Noua

Noua

 

an archaeological culture of the late Bronze Age (the last quarter of the second millennium B.C.), widespread in what is now central and eastern Rumania, the Moldavian SSR, and the western Ukrainian SSR. It was named after a burial ground at the village of Noua, near the city of Braşov in Rumania. The Noua culture was characterized by unfortified settlements of rectangular houses built directly on the ground with vertically placed posts; ash pits; and numerous household storage pits. The flat-grave burial grounds contained up to 200 graves, with corpses in a flexed position and, more rarely, cremated remains.

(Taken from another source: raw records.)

Lemma closePowerHintSession_quiet a e :
  quiet e (snd (Aidl.closePowerHintSession a e)).
Proof.
  unfold Aidl.closePowerHintSession.
  destruct (Aidl.mPowerHintSession a); simpl; quiet_steps.
Qed.

Lemma Aidl_startPowerHintSession_quiet a e :
  quiet e (snd (Aidl.startPowerHintSession a e)).
Proof.
  unfold Aidl.startPowerHintSession.
  destruct (_ || _); simpl; quiet_steps.
Qed.

Lemma Aidl_setPowerHintSessionThreadIds_quiet ids a e :
  quiet e (snd (Aidl.setPowerHintSessionThreadIds ids a e)).
Proof.
  unfold Aidl.setPowerHintSessionThreadIds, Aidl.restartPowerHintSession.
  destruct (bool_decide _); [|apply quiet_refl].
  destruct (Aidl.isPowerHintSessionRunning _); [|apply quiet_refl].
  pose proof (closePowerHintSession_quiet (Aidl.set_mPowerHintThreadIds ids a) e) as H1.
  destruct (Aidl.closePowerHintSession _ e) as [a1 e1].
  pose proof (Aidl_startPowerHintSession_quiet a1 e1) as H2.
  destruct (Aidl.startPowerHintSession a1 e1) as [[r a2] e2].
  simpl in *. eapply quiet_trans; eauto.
Qed.

Lemma Aidl_setTargetWorkDuration_quiet d a e :
  quiet e (snd (Aidl.setTargetWorkDuration cfg d a e)).
Proof.
  unfold Aidl.setTargetWorkDuration.
  destruct (_ && _); [|apply quiet_refl].
  destruct (Aidl.mPowerHintSession _); [|apply quiet_refl].
  simpl. destruct (negb _); simpl; quiet_steps.
Qed.
(** * django_openstack.api: attribute-checked wrappers and operation functions

    A shallow embedding of [django_openstack/api.py].  Python values are a
    small dynamically typed universe, exceptions are an explicit result type,
    and the two effects the module has (log records, remote calls) are
    collected in a writer monad. *)

From stdpp Require Import gmap strings list fin_maps pretty.
From Stdlib Require Import ZArith.

Open Scope string_scope.
Local Set Warnings "-register-all".

(** ** Wrapper classes *)

(** The concrete wrapper classes of the module, lines 89-151. *)
Inductive wrapper_class :=
  | Console | Flavor | Image | ImageProperties | KeyPair | Server
  | Services | Tenant | Token | Usage | User.

Global Instance wrapper_class_eq_dec : EqDecision wrapper_class.
Proof. solve_decision. Defined.

(** The base class a wrapper class derives from. *)
Inductive base_class := APIResourceWrapper | APIDictWrapper.

Definition base_of (k : wrapper_class) : base_class :=
  match k with
  | Image | ImageProperties => APIDictWrapper
  | _ => APIResourceWrapper
  end.

(** ** Python values *)

(** [VRaw cls fields] is an object handed out by a backend client: the name
    of its class and its instance attributes.  [VWrap k payload] is an
    instance of wrapper class [k]; its only instance attribute ([apiresource]
    or [apidict]) holds [payload].  [VMethod k payload name] is the method
    [name] of class [k] bound to such an instance, [VBuiltin name] an
    attribute every object inherits from [object], [VClass k] the class
    object of [k] and [VType name] the class object of anything else. *)
Inductive value :=
  | VNone
  | VBool (b : bool)
  | VInt (z : Z)
  | VStr (s : string)
  | VList (l : list value)
  | VDict (d : gmap string value)
  | VRaw (cls : string) (fields : gmap string value)
  | VWrap (k : wrapper_class) (payload : value)
  | VMethod (k : wrapper_class) (payload : value) (name : string)
  | VBuiltin (name : string)
  | VClass (k : wrapper_class)
  | VType (name : string).

(** ** Exceptions, results and effects *)

Inductive exc :=
  | AttributeError (arg : value)
  | KeyError (key : value)
  | IndexError
  | TypeError
  | RemoteError (info : value).

Inductive res (A : Type) :=
  | Ok (a : A)
  | Raise (e : exc).
Arguments Ok {A} a.
Arguments Raise {A} e.

Inductive level := DEBUG | WARNING.

(** A backend client handle, as built by the factories of lines 163-212. *)
Inductive client :=
  | Compute (auth_token management_url : value)
  | Account (auth_token management_url : value)
  | GlanceClient (hostname port : value)
  | Admin (auth_token management_url : value)
  | Extras (auth_token management_url : value)
  | Auth (management_url : value).

(** The log messages of the module, one per format string. *)
Inductive message :=
  | UnknownAttribute   (* line 51: attribute, wrapper class, resource class *)
  | UnknownItem        (* line 74: item, wrapper class *)
  | ComputeConnection  (* line 170: token, url *)
  | AccountConnection  (* line 177: token, url *)
  | GlanceConnection   (* line 188: hostname, port *)
  | AdminConnection    (* line 194: token, url *)
  | ExtrasConnection   (* line 202: token, url *)
  | AuthConnection     (* line 210: url *)
  | UnknownTenant.     (* line 323: tenant id *)

(** What a computation leaves behind: [ELog lv msg args] is a log record of
    level [lv] whose format string is [msg], with the arguments it is
    formatted with (the text itself is not computed); [ECall c meth args
    kwargs] is the remote call of [meth] on client [c] with positional
    arguments [args] and keyword arguments [kwargs]; [EHttpGet host port
    token_id headers] is the GET request of lines 359-361. *)
Inductive event :=
  | ELog (lv : level) (msg : message) (args : list value)
  | ECall (c : client) (meth : string) (args : list value)
          (kwargs : list (string * value))
  | EHttpGet (hostname port token_id : value) (headers : gmap string value).

(** Computations: the events emitted so far and a value or an exception. *)
Definition M (A : Type) : Type := list event * res A.

Definition ret {A} (a : A) : M A := ([], Ok a).
Definition raise {A} (e : exc) : M A := ([], Raise e).
Definition emit (ev : event) : M unit := ([ev], Ok tt).
Definition lift {A} (r : res A) : M A := ([], r).

Definition bind {A B} (m : M A) (f : A → M B) : M B :=
  match m with
  | (tr, Ok a) => let '(tr', r) := f a in ((tr ++ tr')%list, r)
  | (tr, Raise e) => (tr, Raise e)
  end.

Notation "'let*' x := m 'in' k" := (bind m (λ x, k))
  (at level 10, x name, m at level 100, k at level 200, only parsing).

(** [try: m except AttributeError: handler]. *)
Definition catch_AttributeError {A} (m : M A) (handler : M A) : M A :=
  match m with
  | (tr, Raise (AttributeError _)) =>
      let '(tr', r) := handler in ((tr ++ tr')%list, r)
  | _ => m
  end.
(** * Basket registry, mint state and mint workflow of basket_enhanced

    A shallow embedding of the TypeScript services of the backend
    ([AssetRegistry], [MultiChainAssetRegistry], [MultiChainBasketRegistry],
    [MintStateService], [MultiChainMintStateService], [CREWorkflowService]),
    of the dashboard's [checkMintEligibility] and of the workflow's
    [onMintRequest].

    JavaScript numbers are IEEE-754 binary64 values, modelled with the
    Standard Library's [spec_float] at precision 53 and maximal exponent
    1024; every arithmetic operation is the correctly rounded one
    (round to nearest, ties to even), as in JavaScript.  Registries are
    stdpp finite maps keyed by id; a JavaScript object whose key order
    matters ([asset.chains]) is an association list. *)

From Stdlib Require Import String ZArith List Ascii Bool.
From Stdlib Require Import Floats.SpecFloat.
From stdpp Require Import base gmap strings.

Import ListNotations.
Open Scope Z_scope.

(* ================================================================= *)
(** ** JavaScript numbers *)

Module Js.

Definition prec : Z := 53.
Definition emax : Z := 1024.

(** A JavaScript [number]. *)
Definition number := spec_float.

Definition add (x y : number) : number := SFadd prec emax x y.
Definition mul (x y : number) : number := SFmul prec emax x y.
Definition div (x y : number) : number := SFdiv prec emax x y.

(** Strict (in)equality of numbers: NaN differs from everything and
    [+0 === -0]. *)
Definition eqb (x y : number) : bool := SFeqb x y.

(** The number nearest to an integer ([Number(n)]). *)
Definition of_Z (z : Z) : number := binary_normalize prec emax z 0 false.

(** The number nearest to the rational [num / den], [den > 0]: the
    quotient of the two integers is rounded once. *)
Definition of_ratio (neg : bool) (num den : Z) : number :=
  if Z.eqb num 0 then S754_zero neg
  else let '(q, e, l) := SFdiv_core_binary prec emax num 0 den 0 in
       binary_round_aux prec emax neg q e l.

(** Exact value of a finite number as a dyadic rational [n * 2^e]. *)
Definition dyadic (x : number) : option (Z * Z) :=
  match x with
  | S754_zero _ => Some (0, 0)
  | S754_finite s m e => Some (if s then Z.neg m else Z.pos m, e)
  | _ => None
  end.

(** [value_is x p q]: the exact value of [x] is the rational [p / q]
    ([q > 0]). *)
Definition value_is (x : number) (p q : Z) : bool :=
  match dyadic x with
  | Some (n, e) =>
      if Z.leb 0 e then Z.eqb (n * 2 ^ e * q) p
      else Z.eqb (n * q) (p * 2 ^ (- e))
  | None => false
  end.

(** ** Strings of digits *)

Definition is_digit (c : ascii) : bool :=
  let n := nat_of_ascii c in (48 <=? n)%nat && (n <=? 57)%nat.

Definition digit_val (c : ascii) : Z := Z.of_nat (nat_of_ascii c) - 48.

Fixpoint take_digits (l : list ascii) : list ascii * list ascii :=
  match l with
  | c :: r => if is_digit c then let '(d, r') := take_digits r in (c :: d, r')
              else ([], l)
  | [] => ([], [])
  end.

Definition Z_of_digits (d : list ascii) : Z :=
  fold_left (fun acc c => acc * 10 + digit_val c) d 0.

Definition is_ws (c : ascii) : bool :=
  match nat_of_ascii c with
  | 9 | 10 | 11 | 12 | 13 | 32 => true
  | _ => false
  end%nat.

Fixpoint skip_ws (l : list ascii) : list ascii :=
  match l with
  | c :: r => if is_ws c then skip_ws r else l
  | [] => []
  end.
Definition setInMemoryCache (inMemoryCache : InMemoryCache) : M unit :=
  c <- inMemoryCacheToCache inMemoryCache ;;
  setCache c ;;;
  emitChange.

Definition getAccountKeys : M (list string) :=
  inMemoryCache <- getInMemoryCache ;;
  ret (map_to_list (accounts inMemoryCache)).*1.

(** ** External collaborators *)

(** The parts of msal-common the engine calls and does not own: the
    credential's key derivation, the field validation of the classifiers
    and the key test of the app-metadata classifier. *)
Class Collaborators : Type := {
  generateCredentialKey : CacheEntity → string;
  hasRequiredFields : CacheEntity → bool;
  isAppMetadataKey : string → bool;
}.

(** Modelled from the spec: the per-kind classifiers of msal-common
    ([AccountEntity.isAccountEntity] and its siblings) are not part of the
    sources at hand.  A classifier "decides whether it is a valid instance
    of that kind", and an entry is a tagged value: it accepts the entries
    that carry its own tag and pass the validation of their fields. *)
Definition isEntityOf `{Collaborators} (K : EntityKind)
    (entity : option ValidCacheType) : bool :=
  match entity with
  | Some (VEntity e) => bool_decide (entityKind e = K) && hasRequiredFields e
  | Some (VString _) => false
  | None => false
  end.

Definition isAccountEntity `{Collaborators}
    : option ValidCacheType → bool := isEntityOf Account.
Definition isIdTokenEntity `{Collaborators}
    : option ValidCacheType → bool := isEntityOf IdToken.
Definition isAccessTokenEntity `{Collaborators}
    : option ValidCacheType → bool := isEntityOf AccessToken.
Definition isRefreshTokenEntity `{Collaborators}
    : option ValidCacheType → bool := isEntityOf RefreshToken.

(** Modelled from the spec: the app-metadata classifier is handed the key
    as well as the value. *)
Definition isAppMetadataEntity `{Collaborators} (key : string)
    (entity : option ValidCacheType) : bool :=
  isAppMetadataKey key && isEntityOf AppMetadata entity.

(** ** Typed accessors *)

Definition getAccount `{Collaborators} (accountKey : string)
    : M (option ValidCacheType) :=
  account <- getItem accountKey ;;
  if isAccountEntity account then ret account else ret None.

Definition getIdTokenCredential `{Collaborators} (idTokenKey : string)
    : M (option ValidCacheType) :=
  idToken <- getItem idTokenKey ;;
  if isIdTokenEntity idToken then ret idToken else ret None.

Definition getAccessTokenCredential `{Collaborators} (accessTokenKey : string)
    : M (option ValidCacheType) :=
  accessToken <- getItem accessTokenKey ;;
  if isAccessTokenEntity accessToken then ret accessToken else ret None.

Definition getRefreshTokenCredential `{Collaborators} (refreshTokenKey : string)
    : M (option ValidCacheType) :=
  refreshToken <- getItem refreshTokenKey ;;
  if isRefreshTokenEntity refreshToken then ret refreshToken else ret None.

Definition getAppMetadata `{Collaborators} (appMetadataKey : string)
    : M (option ValidCacheType) :=
  appMetadata <- getItem appMetadataKey ;;
  if isAppMetadataEntity appMetadataKey appMetadata
  then ret appMetadata else ret None.

(** The typed getter of each of the five bucketed kinds, selected by kind;
    the other kinds have no getter here. *)
Definition getOfKind `{Collaborators} (K : EntityKind) (key : string)
    : M (option ValidCacheType) :=
  match K with
  | Account => getAccount key
  | IdToken => getIdTokenCredential key
  | AccessToken => getAccessTokenCredential key
  | RefreshToken => getRefreshTokenCredential key
  | AppMetadata => getAppMetadata key
  | _ => ret None
  end.

Definition bucketedKinds : list EntityKind :=
  [Account; IdToken; AccessToken; RefreshToken; AppMetadata].

(** ** Key consistency repair *)

Definition updateCredentialCacheKey `{Collaborators}
    (currentCacheKey : string) (credential : CacheEntity) : M string :=
  let updatedCacheKey := generateCredentialKey credential in
  if bool_decide (currentCacheKey ≠ updatedCacheKey) then
    cacheItem <- getItem currentCacheKey ;;
    match cacheItem with
    | Some item =>
        if truthy cacheItem then
          removeItem currentCacheKey ;;;
          setItem updatedCacheKey item ;;;
          ret updatedCacheKey
        else ret currentCacheKey
    | None => ret currentCacheKey
    end
  else ret currentCacheKey.

(** ** Vocabulary of the statements *)

(** One round of notification: every registered callback, in registration
    order, observing the store [c]. *)
Definition notifications (c : CacheKVStore) (funcs : list nat) : list Invocation :=
  map (λ func, mkInvocation func c) funcs.

(** How often [func] is registered. *)
Definition registrations (func : nat) (funcs : list nat) : nat :=
  length (filter (λ f, f = func) funcs).
(** X11. The topic enters the style directive for the style Abstract
    only: for every other style name the directive is the same
    whatever the topic is. *)
Theorem style_directive_ignores_topic_unless_abstract :
  forall style topic1 topic2,
    JsString.eqb style (str "Abstract") = false ->
    styleInstructionFor style topic1 = styleInstructionFor style topic2.
Proof.
  intros style topic1 topic2 H. unfold styleInstructionFor. now rewrite H.
Qed.

(** X12. Style names are matched exactly: every name that the switch
    does not list gets the directive of Minimalist. Every directive,
    for every name, starts with a line break and its Style line. *)
Theorem unknown_style_falls_back_to_minimalist :
  forall style topic,
    (existsb (JsString.eqb style) knownStyles = false ->
     styleInstructionFor style topic = styleInstructionFor (str "Minimalist") topic)
    /\ startsWith (nl +++ str "  - Style: ") (styleInstructionFor style topic) = true.
Proof.
  intros style topic. split.
  - unfold knownStyles. cbn [map existsb]. rewrite !orb_false_iff.
    intros H. decompose [and] H. clear H. unfold styleInstructionFor.
    repeat match goal with
           | E : JsString.eqb style ?s = false |- _ => rewrite E; clear E
           end.
    reflexivity.
  - unfold styleInstructionFor.
    repeat match goal with
           | |- context [if JsString.eqb style ?s then _ else _] =>
               destruct (JsString.eqb style s)
           end; reflexivity.
Qed.

(** X15. White space around the response text never matters: an
    attempt reads a response with blanks or line breaks before and
    after it exactly as it reads the response without them. *)
Theorem white_space_around_the_response_is_ignored :
  forall textGeneration before after t,
    blank before -> blank after ->
    readResponse textGeneration {| responseText := Some (before +++ t +++ after) |}
    = readResponse textGeneration {| responseText := Some t |}.
Proof.
  intros textGeneration before after t B A.
  unfold readResponse. cbn [responseText definedText].
  now rewrite !unfence_fenceBody, (trim_between t B A).
Qed.

(** X16. The art is returned as the response has it, with its leading
    and trailing white space: it is trimmed for the emptiness check
    only. As shipped, with the text flag off, the result has no [text]
    even when the response has one. *)
Theorem valid_art_is_returned_unchanged :
  forall topic language apiKey style ai w t props a,
    getAi apiKey = inr ai ->
    generateContent (networkCalls w) ai (artRequest (artPrompt topic language style))
      = inr {| responseText := Some t |} ->
    parseObject (unfence t) = inr (VObject props) ->
    lookup (str "art") props = Some (VString a) ->
    trim a <> [] ->
    fst (generateAsciiArt topic language apiKey style w)
    = inr {| art := a; text := None |}.
Proof.
  intros topic language apiKey style ai w t props a K C P L T.
  unfold generateAsciiArt.
  rewrite (@generate_run ENABLE_ASCII_TEXT_GENERATION topic language apiKey style
             ai w K).
  cbv zeta. unfold attemptOutcome at 1. rewrite C.
  unfold readResponse. cbn [responseText definedText]. rewrite P.
  unfold buildResult. cbn [getField]. rewrite L.
  destruct (trim a) as [|c m]; [now elim T|]. reflexivity.
Qed.

End Service.
(** C4, as the code has it.  A series with fewer rows than the bot needs
    yields a hold: fewer than the minimum lookback for the momentum, grid,
    mean-reversion, news, arbitrage and pattern bots, fewer than 6 rows for
    the scalping bot, no row for the Fibonacci trader.  ([analyze] is total,
    so no bot faults on any series.) *)
Theorem short_series_holds `{Runtime} (b : bot) (symbol : string)
    (data : DataFrame) (md : MarketData) (now : Z) :
  (length data < rows_needed b)%nat ->
  signal_type (analyze b symbol data md now) = HOLD.
Proof.
  intros Hlen. destruct b; simpl in Hlen.
  - now apply momentum_short.
  - now apply grid_short.
  - destruct data; [apply analyze_nil|simpl in Hlen; lia].
  - destruct data; [apply analyze_nil|simpl in Hlen; lia].
  - now apply mean_reversion_short.
  - now apply news_short.
  - apply pattern_holds.
  - now apply scalping_short.
Qed.

(** Ten flat bars are fewer than the grid bot's 50-row range. *)
Lemma short_series_holds_witness :
  (length (flat_bars 10 100 1) < rows_needed grid_trading_bot)%nat /\
  signal_type
    (@analyze plain_runtime grid_trading_bot "AAPL" (flat_bars 10 100 1) ∅ 0)
    = HOLD.
Proof.
  assert (Hlen : (length (flat_bars 10 100 1)
                  < rows_needed grid_trading_bot)%nat).
  { vm_compute. lia. }
  split; [exact Hlen|].
  exact (@short_series_holds plain_runtime grid_trading_bot "AAPL"
           (flat_bars 10 100 1) ∅ 0 Hlen).
Defined.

Two types of pottery predominated—a primitive type characterized by vessels of a baglike shape and a more refined type, glazed black or gray and characteristically having one or two handles. Other finds were bronze leaf-shaped spearheads, celts, pins, and bone arrowheads and cheekpieces. Tribes of the Noua culture, living in the primitive clan system, engaged mainly in cattle breeding and, to a lesser extent, in land cultivation.

REFERENCES

Meliukova, A. I. “Pamiatniki skifskogo vremeni lesostepnogo Srednego Podnestrov’ia.” In the collection Materialy i issledovaniia po arkheologii SSSR, no. 64. Moscow, 1958.
Balaguri, E. A. “Mohyl’nyk kul’tury Noa na Stanislavshchyni.” Arkheolohiia, 1961, vol. 13.
Petrescu-Dîmboviţa, M. “Konets bronzovogo i nachalo rannezheleznogo veka v Moldove v svete poslednikh arkheologicheskikh raskopok.” Dacia, new series, 1960, no. 4.
Florescu, A. C. “Contribuţii la cunoaşţerea culturii Noua.” In Arheologia Moldovei, vols. 2–3. Iaşi, 1964.